Anwar melanjutkan, sumber penghidupan utama masyarakat Kecamatan Mamosalato dan Bungku Utara adalah nelayan. Namun, akibat eksplorasi dan eksploitasi yang dilakukan oleh Pertamina dan Medco di perairan Tiaka, maka masyarakat sekitar tidak boleh mengakses lagi perairan Tiaka. Perlu diketahui, ladang minyak Tiaka berdiri di atas wilayah tangkapan ikan nelayan tradisional yang sejak dahulu menjadi lokasi pemancingan ikan terbesar di wilayah ini.
Belum lagi, masalah perusakan lingkungan yang disebabkan oleh pengolahan minyak tersebut. Hancurnya terumbu karang akibat proyek reklamasi dan limbah minyak yang mencemari wilayah Tiaka, semakin memperjelas hebatnya pemiskinan yang dilakukan oleh para pemilik modal tersebut.
"Tidak berjalannya pemberdayaan masyarakat yang seharusnya dilaksanakan oleh Pertamina dan Medco, selalu saja didasarkan pada menurunnya pendapatan perusahaan," lanjutnya.

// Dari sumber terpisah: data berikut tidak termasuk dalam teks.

(* ===== verification/MenuInfo.v ===== *)
(** * The information screen: menuconfig

    [_info_str] and its helpers: the text about a symbol, choice, menu or comment,
    with the values of a session next to the names. *)

From S2P Require Import Prelude PyStr PyText Kconst Expr Escape Incr Objects ParseState.
From S2P Require Import Printing Values Reads Session ConfigFile ConfigWrite Repr MenuView.
From stdpp Require Import options.

(** Texts of a list, one after the other. *)
Fixpoint concat_out {A} (f : A → outcome string) (l : list A) : outcome string :=
  match l with
  | [] => Ok ""
  | x :: l => let! a := f x in let! b := concat_out f l in Ok (a +:+ b)
  end.

(** [_indent] *)
Definition indent_lines (s : string) (n : nat) : string :=
  sjoin nl ((λ line, spaces n +:+ line) <$> split_on nl_c s).

Section Info.
Variable K : kconfig.
Variable fuel : nat.
Variable σ : session.

(** [_name_and_val_str] *)
Definition name_and_val_str (i : item) : string :=
  match i with
  | ISym s =>
      let S := sym K s in
      if negb (s_is_constant S) && negb (is_num (s_name S)) then
        match s_nodes S with
        | [] => s_name S +:+ "(undefined/n)"
        | _ => s_name S +:+ "(=" +:+ match str_now K fuel s σ with Ok v => v | _ => "" end +:+ ")"
        end
      else standard_sc_expr_str K i
  | ICho _ => standard_sc_expr_str K i
  end.

(** [_expr_str] *)
Definition info_expr_str (e : expr) : string := expr_str name_and_val_str e.

(** A condition that is a tuple, not a symbol or choice. *)
Definition is_tuple (e : expr) : bool := match e with EItem _ => false | _ => true end.

Definition tri_text (e : expr) : outcome string := let! v := expr_now K fuel e σ in Ok (tri_str v).

(** [_name_info] *)
Definition name_info (i : item) : string :=
  let name := match i with ISym s => s_name (sym K s) | ICho c => default "" (c_name (cho K c)) end in
  if bool_decide (name = "") then "" else "Name: " +:+ name +:+ nl.

(** [_prompt_info] *)
Definition prompt_info (i : item) : string :=
  sconcat ((λ text, "Prompt: " +:+ text +:+ nl) <$> omap (prompt_text K) (nodes K i)).

(** [_value_info] *)
Definition value_info (s : nat) : outcome string :=
  let! v := str_now K fuel s σ in
  Ok ("Value: " +:+ (if decide (s_orig_type (sym K s) = STRING) then dquote +:+ v +:+ dquote else v) +:+ nl).

(** [_choice_syms_info] *)
Definition choice_syms_info (c : nat) : outcome string :=
  let! lines := concat_out (λ s,
    let! chosen := selection_now K fuel c σ in
    Ok ("  - " +:+ s_name (sym K s) +:+ (if bool_decide (chosen = Some s) then " (selected)" else "") +:+ nl))
    (c_syms (cho K c)) in
  Ok ("Choice symbols:" +:+ nl +:+ lines +:+ nl).

(** [_help_info] *)
Definition help_info (i : item) : string :=
  nl +:+ sconcat ((λ text, "Help:" +:+ nl +:+ nl +:+ indent_lines text 2 +:+ nl +:+ nl)
                   <$> omap (λ n, n_help (nod K n)) (nodes K i)).

(** [_split_expr_info] *)
Definition split_expr_info (e : expr) (indent : nat) : outcome string :=
  let '(op, op_str) := if bool_decide (1 < length (split_expr e OpAnd)) then (OpAnd, "&&") else (OpOr, "||") in
  concat_out (λ '(i, term),
    let! hint := (if is_tuple term then let! v := tri_text term in Ok ("  (=" +:+ v +:+ ")") else Ok "") in
    Ok (spaces indent +:+ (if Nat.eqb i 0 then "  " else op_str) +:+ " " +:+ info_expr_str term +:+ hint +:+ nl))
    (imap pair (split_expr e op)).

(** [_direct_dep_info] *)
Definition direct_dep_info (i : item) : outcome string :=
  let dep := direct_dep K i in
  if is_y K dep then Ok ""
  else
    let! v := tri_text dep in
    let! s := split_expr_info dep 2 in
    Ok ("Direct dependencies (=" +:+ v +:+ "):" +:+ nl +:+ s +:+ nl).

Definition item_defaults (i : item) : list (expr * expr) :=
  match i with ISym s => s_defaults (sym K s) | ICho c => c_defaults (cho K c) end.

Definition item_name (e : expr) : outcome string :=
  match e with
  | EItem (ISym s) => Ok (s_name (sym K s))
  | EItem (ICho c) => Ok (default "None" (c_name (cho K c)))
  | _ => Raise AttributeError
  end.

(** One default of [_defaults_info]. *)
Definition default_info (i : item) (d : expr * expr) : outcome string :=
  let '(val, cond) := d in
  let! shown :=
    match i with
    | ISym _ =>
        if is_tuple val then let! v := tri_text val in Ok (info_expr_str val +:+ "  (=" +:+ v +:+ ")")
        else Ok (info_expr_str val)
    | ICho _ => item_name val
    end in
  let! condition :=
    (if is_y K cond then Ok ""
     else
       let! v := tri_text cond in
       let! s := split_expr_info cond 4 in
       Ok ("    Condition (=" +:+ v +:+ "):" +:+ nl +:+ s)) in
  Ok ("  - " +:+ shown +:+ nl +:+ condition).

(** [_defaults_info] *)
Definition defaults_info (i : item) : outcome string :=
  match item_defaults i with
  | [] => Ok ""
  | l =>
      let! s := concat_out (default_info i) (item_orig_defaults K i) in
      Ok ("Default" +:+ (if bool_decide (1 < length l) then "s" else "") +:+ ":" +:+ nl +:+ s +:+ nl)
  end.

(** [sis] of [_select_imply_info] *)
Definition selecting_info (e : expr) (val : Z) (title : string) : outcome string :=
  let! s := concat_out (λ si,
    let! v := expr_now K fuel si σ in
    if (v =? val)%Z then
      let! name := item_name (default si (head (split_expr si OpAnd))) in
      Ok ("  - " +:+ name +:+ nl)
    else Ok "") (split_expr e OpOr) in
  Ok (if bool_decide (s = "") then "" else title +:+ s +:+ nl).

(** [_select_imply_info] *)
Definition select_imply_info (s : nat) : outcome string :=
  let S := sym K s in
  let group (e : expr) (verb : string) : outcome string :=
    if is_sym (k_sym_n K) e then Ok ""
    else
      let! a := selecting_info e 2 ("Symbols currently y-" +:+ verb +:+ " this symbol:" +:+ nl) in
      let! b := selecting_info e 1 ("Symbols currently m-" +:+ verb +:+ " this symbol:" +:+ nl) in
      let! c := selecting_info e 0 ("Symbols currently n-" +:+ verb +:+ " this symbol (no effect):" +:+ nl) in
      Ok (a +:+ b +:+ c) in
  let! a := group (s_rev_dep S) "selecting" in
  let! b := group (s_weak_rev_dep S) "implying" in
  Ok (a +:+ b).

(** [_include_path_info] *)
Definition include_path_info (n : nat) : string :=
  match n_include_path (nod K n) with
  | [] => ""
  | l => "Included via " +:+ sjoin " -> " ((λ '(f, line), f +:+ ":" +:+ py_str line) <$> l) +:+ nl
  end.

(** A menu in the path: its prompt, or how its choice or symbol is shown. *)
Definition path_text (n : nat) : string :=
  match prompt_text K n with
  | Some text => text
  | None => match item_of_node (n_item (nod K n)) with Some i => standard_sc_expr_str K i | None => "" end
  end.

(** [_menu_path_info] *)
Fixpoint menu_path_from (f n : nat) (path : string) : outcome string :=
  match f with
  | O => NoFuel
  | S f =>
      match n_parent (nod K n) with
      | None => Raise AttributeError
      | Some p =>
          if decide (p = k_top_node K) then Ok path
          else menu_path_from f p (" -> " +:+ path_text p +:+ path)
      end
  end.
Definition menu_path_info (n : nat) : outcome string :=
  let! path := menu_path_from fuel n "" in Ok ("(Top)" +:+ path).

(** [_kconfig_def_info] *)
Definition node_def_info (n : nat) : outcome string :=
  let N := nod K n in
  let! path := menu_path_info n in
  Ok (nl +:+ nl +:+ "At " +:+ n_filename N +:+ ":" +:+ py_str (n_linenr N) +:+ nl
      +:+ include_path_info n +:+ "Menu path: " +:+ path +:+ nl +:+ nl
      +:+ indent_lines (node_custom_str K name_and_val_str N) 2).

Fixpoint repeat_str (n : nat) (s : string) : string :=
  match n with O => "" | S n => s +:+ repeat_str n s end.

Definition kconfig_def_info (ns : list nat) : outcome string :=
  let title := "Kconfig definition" +:+ (if bool_decide (1 < length ns) then "s" else "")
                 +:+ ", with parent deps. propagated to 'depends on'" +:+ nl in
  let! s := concat_out node_def_info ns in
  Ok (title +:+ repeat_str (slen title - 1) "=" +:+ s).

(** [_info_str] *)
Definition info_str (n : nat) : outcome string :=
  match n_item (nod K n) with
  | NSym s =>
      let i := ISym s in
      let! t := type_now K fuel i σ in
      let! value := value_info s in
      let! dep := direct_dep_info i in
      let! defaults := defaults_info i in
      let! selects := select_imply_info s in
      let! def := kconfig_def_info (nodes K i) in
      Ok (name_info i +:+ prompt_info i +:+ "Type: " +:+ TYPE_TO_STR t +:+ nl +:+ value
          +:+ help_info i +:+ dep +:+ defaults +:+ selects +:+ def)
  | NCho c =>
      let i := ICho c in
      let! t := type_now K fuel i σ in
      let! mode := item_str_now K fuel i σ in
      let! syms := choice_syms_info c in
      let! dep := direct_dep_info i in
      let! defaults := defaults_info i in
      let! def := kconfig_def_info (nodes K i) in
      Ok (name_info i +:+ prompt_info i +:+ "Type: " +:+ TYPE_TO_STR t +:+ nl +:+ "Mode: " +:+ mode +:+ nl
          +:+ help_info i +:+ syms +:+ dep +:+ defaults +:+ def)
  | _ => kconfig_def_info [n]
  end.
End Info.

Namun dari data yang didapatnya. berdasarkan Laporan Keuangan Medco Energi, keuntungan JOB Pertamina-Medco E&P Tomori Sulawesi menunjukkan peningkatan pendapatan semenjak 31 Maret 2009 hingga 31 Maret 2011. Pada 31 Maret 2009 keuntungan yang didapat sekitar Rp 6,1 triliun dan pada 31 Maret 2011 menjadi Rp 6,8 triliun.
Perampokan terhadap dana program pemberdayaan masyarakat juga dilakukan oleh para elit-elit politik borjuasi lokal. Dana yang seharusnya diperuntukkan bagi kesejahteraan masyarakat dikorupsi atau dirampok oleh elit-elit tersebut, untuk memperkaya dirinya, dana kampanye pilkada dan dana suksesi pemekaran wilayah "Morowali Utara", semenjak tahun 2004.
"Pembakaran terhadap sumur minyak Pertamina-Medco di Tiaka merupakan imbas dari kekecewaan warga terhadap perilaku pemilik modal dan elit politik. Namun pada akhirnya, masyarakat yang dirugikan malah dikriminalisasi," ucapnya.
Amuk massa yang membakar sumur minyak milik investor Joint Operating Body (JOB) Pertamina- Medo E&P Tomori juga mengakibatkan 22 orang, yang seluruhnya warga Desa Kolo Bawah, ditangkap dan dijadikan tersangka oleh aparat kepolisian dengan dalih pengrusakan dan pembakaran, atau lebih tepatnya kriminalisasi terhadap warga.